SUPPLIED DATA —
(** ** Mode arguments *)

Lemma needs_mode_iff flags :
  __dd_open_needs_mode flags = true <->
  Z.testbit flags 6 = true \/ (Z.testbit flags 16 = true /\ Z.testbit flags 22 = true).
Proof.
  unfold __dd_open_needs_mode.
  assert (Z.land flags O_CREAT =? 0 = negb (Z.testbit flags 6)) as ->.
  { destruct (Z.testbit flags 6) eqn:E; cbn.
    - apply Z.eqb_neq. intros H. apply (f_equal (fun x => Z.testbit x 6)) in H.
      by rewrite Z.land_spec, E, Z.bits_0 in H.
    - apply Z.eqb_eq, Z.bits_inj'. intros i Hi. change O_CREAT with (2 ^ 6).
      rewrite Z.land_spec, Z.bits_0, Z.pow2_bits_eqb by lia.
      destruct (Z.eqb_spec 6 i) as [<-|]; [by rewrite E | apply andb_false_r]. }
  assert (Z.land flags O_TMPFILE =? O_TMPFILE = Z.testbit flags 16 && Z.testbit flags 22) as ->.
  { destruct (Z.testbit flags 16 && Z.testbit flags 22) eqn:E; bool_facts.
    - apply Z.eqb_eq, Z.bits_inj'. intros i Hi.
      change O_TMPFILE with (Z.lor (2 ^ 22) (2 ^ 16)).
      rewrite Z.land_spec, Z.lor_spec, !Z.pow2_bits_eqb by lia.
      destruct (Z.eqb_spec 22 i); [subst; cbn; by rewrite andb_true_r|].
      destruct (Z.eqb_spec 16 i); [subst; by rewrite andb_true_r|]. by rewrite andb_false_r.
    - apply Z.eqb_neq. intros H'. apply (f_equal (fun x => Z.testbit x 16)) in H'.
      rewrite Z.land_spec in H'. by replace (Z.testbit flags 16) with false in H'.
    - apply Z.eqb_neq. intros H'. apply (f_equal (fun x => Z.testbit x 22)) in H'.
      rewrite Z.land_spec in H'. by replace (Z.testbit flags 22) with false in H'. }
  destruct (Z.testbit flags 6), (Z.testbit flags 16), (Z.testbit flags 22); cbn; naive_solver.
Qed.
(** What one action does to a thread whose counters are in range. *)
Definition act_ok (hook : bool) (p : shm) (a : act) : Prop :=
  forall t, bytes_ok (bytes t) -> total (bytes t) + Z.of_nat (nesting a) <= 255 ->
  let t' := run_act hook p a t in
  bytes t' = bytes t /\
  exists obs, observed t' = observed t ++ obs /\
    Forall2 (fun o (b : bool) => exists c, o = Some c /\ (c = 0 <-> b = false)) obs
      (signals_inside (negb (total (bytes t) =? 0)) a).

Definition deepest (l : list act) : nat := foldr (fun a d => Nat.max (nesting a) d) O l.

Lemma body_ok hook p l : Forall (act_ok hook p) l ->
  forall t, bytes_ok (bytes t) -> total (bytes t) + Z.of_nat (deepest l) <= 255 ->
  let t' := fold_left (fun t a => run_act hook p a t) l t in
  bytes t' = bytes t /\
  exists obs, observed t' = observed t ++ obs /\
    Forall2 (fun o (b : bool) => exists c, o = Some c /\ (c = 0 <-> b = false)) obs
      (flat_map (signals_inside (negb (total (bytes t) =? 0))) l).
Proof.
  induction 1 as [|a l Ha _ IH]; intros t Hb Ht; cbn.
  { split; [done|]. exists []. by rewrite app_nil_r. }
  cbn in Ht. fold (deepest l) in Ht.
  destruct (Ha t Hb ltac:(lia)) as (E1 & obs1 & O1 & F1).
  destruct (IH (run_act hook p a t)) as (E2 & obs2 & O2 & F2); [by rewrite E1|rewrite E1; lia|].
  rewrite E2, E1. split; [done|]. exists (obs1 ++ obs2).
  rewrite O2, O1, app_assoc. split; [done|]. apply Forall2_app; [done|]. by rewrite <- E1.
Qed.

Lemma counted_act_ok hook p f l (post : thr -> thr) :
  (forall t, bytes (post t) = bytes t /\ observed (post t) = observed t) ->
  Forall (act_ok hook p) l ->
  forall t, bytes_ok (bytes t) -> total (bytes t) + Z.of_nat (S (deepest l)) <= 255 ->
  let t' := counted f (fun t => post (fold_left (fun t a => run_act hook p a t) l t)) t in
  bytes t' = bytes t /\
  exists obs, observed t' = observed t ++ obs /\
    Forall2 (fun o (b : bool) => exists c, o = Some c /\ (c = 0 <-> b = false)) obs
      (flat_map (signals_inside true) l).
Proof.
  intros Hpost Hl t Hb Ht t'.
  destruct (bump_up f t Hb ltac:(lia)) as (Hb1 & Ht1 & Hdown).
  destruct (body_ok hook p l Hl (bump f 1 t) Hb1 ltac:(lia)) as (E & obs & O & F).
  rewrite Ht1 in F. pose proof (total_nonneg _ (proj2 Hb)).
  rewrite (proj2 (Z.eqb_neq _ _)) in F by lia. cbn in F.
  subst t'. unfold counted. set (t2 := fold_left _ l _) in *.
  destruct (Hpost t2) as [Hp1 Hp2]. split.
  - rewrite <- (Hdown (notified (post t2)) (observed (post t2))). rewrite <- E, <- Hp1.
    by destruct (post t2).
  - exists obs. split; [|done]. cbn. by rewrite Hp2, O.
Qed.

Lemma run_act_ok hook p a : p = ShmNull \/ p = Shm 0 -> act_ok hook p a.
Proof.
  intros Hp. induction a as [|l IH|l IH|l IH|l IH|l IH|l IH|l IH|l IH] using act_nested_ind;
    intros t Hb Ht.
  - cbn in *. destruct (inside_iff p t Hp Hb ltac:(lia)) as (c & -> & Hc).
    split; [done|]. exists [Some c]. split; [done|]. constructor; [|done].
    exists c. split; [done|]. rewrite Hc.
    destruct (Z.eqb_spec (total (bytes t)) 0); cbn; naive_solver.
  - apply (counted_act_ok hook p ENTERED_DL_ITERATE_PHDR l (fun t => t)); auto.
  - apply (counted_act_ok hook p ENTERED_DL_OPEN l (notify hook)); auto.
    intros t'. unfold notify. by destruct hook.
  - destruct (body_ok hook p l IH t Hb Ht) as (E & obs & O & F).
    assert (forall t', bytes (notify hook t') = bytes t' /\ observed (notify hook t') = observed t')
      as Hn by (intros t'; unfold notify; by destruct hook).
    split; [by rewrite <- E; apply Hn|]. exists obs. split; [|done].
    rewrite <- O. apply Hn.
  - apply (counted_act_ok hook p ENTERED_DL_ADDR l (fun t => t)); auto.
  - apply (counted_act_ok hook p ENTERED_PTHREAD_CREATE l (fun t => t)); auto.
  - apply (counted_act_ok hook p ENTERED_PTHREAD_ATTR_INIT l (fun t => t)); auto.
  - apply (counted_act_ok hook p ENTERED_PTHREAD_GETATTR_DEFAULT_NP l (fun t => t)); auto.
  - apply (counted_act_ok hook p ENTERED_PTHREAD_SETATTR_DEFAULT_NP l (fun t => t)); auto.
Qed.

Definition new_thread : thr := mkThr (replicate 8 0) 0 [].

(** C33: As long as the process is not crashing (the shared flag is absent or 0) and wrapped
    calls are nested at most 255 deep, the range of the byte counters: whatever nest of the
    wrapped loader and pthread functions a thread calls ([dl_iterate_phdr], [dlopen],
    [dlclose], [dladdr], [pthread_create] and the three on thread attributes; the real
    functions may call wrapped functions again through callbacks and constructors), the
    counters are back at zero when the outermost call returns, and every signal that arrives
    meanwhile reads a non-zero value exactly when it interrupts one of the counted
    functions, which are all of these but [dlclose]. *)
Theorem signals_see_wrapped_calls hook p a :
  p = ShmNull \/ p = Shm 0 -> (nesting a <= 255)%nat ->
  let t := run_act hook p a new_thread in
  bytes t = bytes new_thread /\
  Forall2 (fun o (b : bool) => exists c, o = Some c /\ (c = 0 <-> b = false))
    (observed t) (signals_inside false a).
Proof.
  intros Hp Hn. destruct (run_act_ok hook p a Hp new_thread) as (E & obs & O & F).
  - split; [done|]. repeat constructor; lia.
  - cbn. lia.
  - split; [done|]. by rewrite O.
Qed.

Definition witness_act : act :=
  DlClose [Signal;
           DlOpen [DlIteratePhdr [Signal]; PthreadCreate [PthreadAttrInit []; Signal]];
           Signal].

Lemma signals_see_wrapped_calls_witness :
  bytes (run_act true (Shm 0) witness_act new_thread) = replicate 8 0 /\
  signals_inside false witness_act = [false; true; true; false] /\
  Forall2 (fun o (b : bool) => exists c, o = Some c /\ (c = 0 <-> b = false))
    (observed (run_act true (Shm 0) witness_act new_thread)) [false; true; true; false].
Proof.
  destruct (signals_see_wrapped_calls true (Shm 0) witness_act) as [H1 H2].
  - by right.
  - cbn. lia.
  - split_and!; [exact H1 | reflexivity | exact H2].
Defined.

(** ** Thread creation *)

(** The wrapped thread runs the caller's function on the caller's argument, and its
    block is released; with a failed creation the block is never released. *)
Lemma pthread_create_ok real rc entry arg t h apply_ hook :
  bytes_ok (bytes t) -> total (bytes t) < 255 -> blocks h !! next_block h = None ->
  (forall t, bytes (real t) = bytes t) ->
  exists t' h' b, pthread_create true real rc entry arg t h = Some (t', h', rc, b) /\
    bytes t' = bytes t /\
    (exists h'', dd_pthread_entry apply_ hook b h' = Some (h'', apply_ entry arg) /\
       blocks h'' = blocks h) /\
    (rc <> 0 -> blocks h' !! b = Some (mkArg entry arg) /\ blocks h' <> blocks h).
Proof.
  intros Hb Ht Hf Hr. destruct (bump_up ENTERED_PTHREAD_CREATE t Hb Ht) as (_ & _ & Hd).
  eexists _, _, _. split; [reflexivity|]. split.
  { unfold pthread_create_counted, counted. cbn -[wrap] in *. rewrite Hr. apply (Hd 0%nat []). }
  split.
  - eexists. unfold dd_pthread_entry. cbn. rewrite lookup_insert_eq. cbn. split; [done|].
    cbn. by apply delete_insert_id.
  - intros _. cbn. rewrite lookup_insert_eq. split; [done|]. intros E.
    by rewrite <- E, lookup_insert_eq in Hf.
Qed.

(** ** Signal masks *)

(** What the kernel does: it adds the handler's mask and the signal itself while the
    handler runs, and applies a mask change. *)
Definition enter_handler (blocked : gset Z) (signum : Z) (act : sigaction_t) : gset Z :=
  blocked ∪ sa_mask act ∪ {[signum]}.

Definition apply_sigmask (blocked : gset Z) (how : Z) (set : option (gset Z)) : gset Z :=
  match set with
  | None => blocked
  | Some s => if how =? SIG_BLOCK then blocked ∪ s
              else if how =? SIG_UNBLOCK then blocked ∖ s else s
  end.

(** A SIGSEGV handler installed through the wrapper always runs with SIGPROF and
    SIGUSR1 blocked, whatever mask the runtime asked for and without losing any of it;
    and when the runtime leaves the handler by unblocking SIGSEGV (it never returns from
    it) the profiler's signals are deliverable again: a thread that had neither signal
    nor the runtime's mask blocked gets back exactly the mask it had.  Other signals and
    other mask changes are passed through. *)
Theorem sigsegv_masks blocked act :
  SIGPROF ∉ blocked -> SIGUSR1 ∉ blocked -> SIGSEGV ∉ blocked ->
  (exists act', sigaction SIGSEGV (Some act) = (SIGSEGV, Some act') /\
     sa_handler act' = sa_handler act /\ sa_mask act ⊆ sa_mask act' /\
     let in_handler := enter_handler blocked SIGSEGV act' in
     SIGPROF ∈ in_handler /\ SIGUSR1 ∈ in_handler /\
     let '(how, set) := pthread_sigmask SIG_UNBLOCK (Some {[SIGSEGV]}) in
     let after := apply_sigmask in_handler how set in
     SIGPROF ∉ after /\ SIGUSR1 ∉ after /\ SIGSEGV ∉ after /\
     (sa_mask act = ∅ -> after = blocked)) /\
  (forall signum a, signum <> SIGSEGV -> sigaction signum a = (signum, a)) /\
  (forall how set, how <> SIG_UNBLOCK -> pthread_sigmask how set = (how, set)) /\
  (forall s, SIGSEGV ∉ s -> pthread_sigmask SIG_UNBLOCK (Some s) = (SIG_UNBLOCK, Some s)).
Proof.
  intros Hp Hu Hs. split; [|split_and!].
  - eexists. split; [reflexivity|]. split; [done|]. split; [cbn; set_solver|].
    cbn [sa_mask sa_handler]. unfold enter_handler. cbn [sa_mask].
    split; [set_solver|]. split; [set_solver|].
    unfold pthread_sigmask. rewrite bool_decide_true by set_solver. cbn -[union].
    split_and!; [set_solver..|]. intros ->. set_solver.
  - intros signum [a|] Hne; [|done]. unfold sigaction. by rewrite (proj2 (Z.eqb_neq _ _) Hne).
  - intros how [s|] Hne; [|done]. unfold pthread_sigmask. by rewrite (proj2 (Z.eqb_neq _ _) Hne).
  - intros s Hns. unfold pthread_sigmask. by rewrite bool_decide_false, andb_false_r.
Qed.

EXERCISE DIRECTIONS — For the records above, count the lines holding the word "ltac" and give only that number.

ANSWER SPACE — 4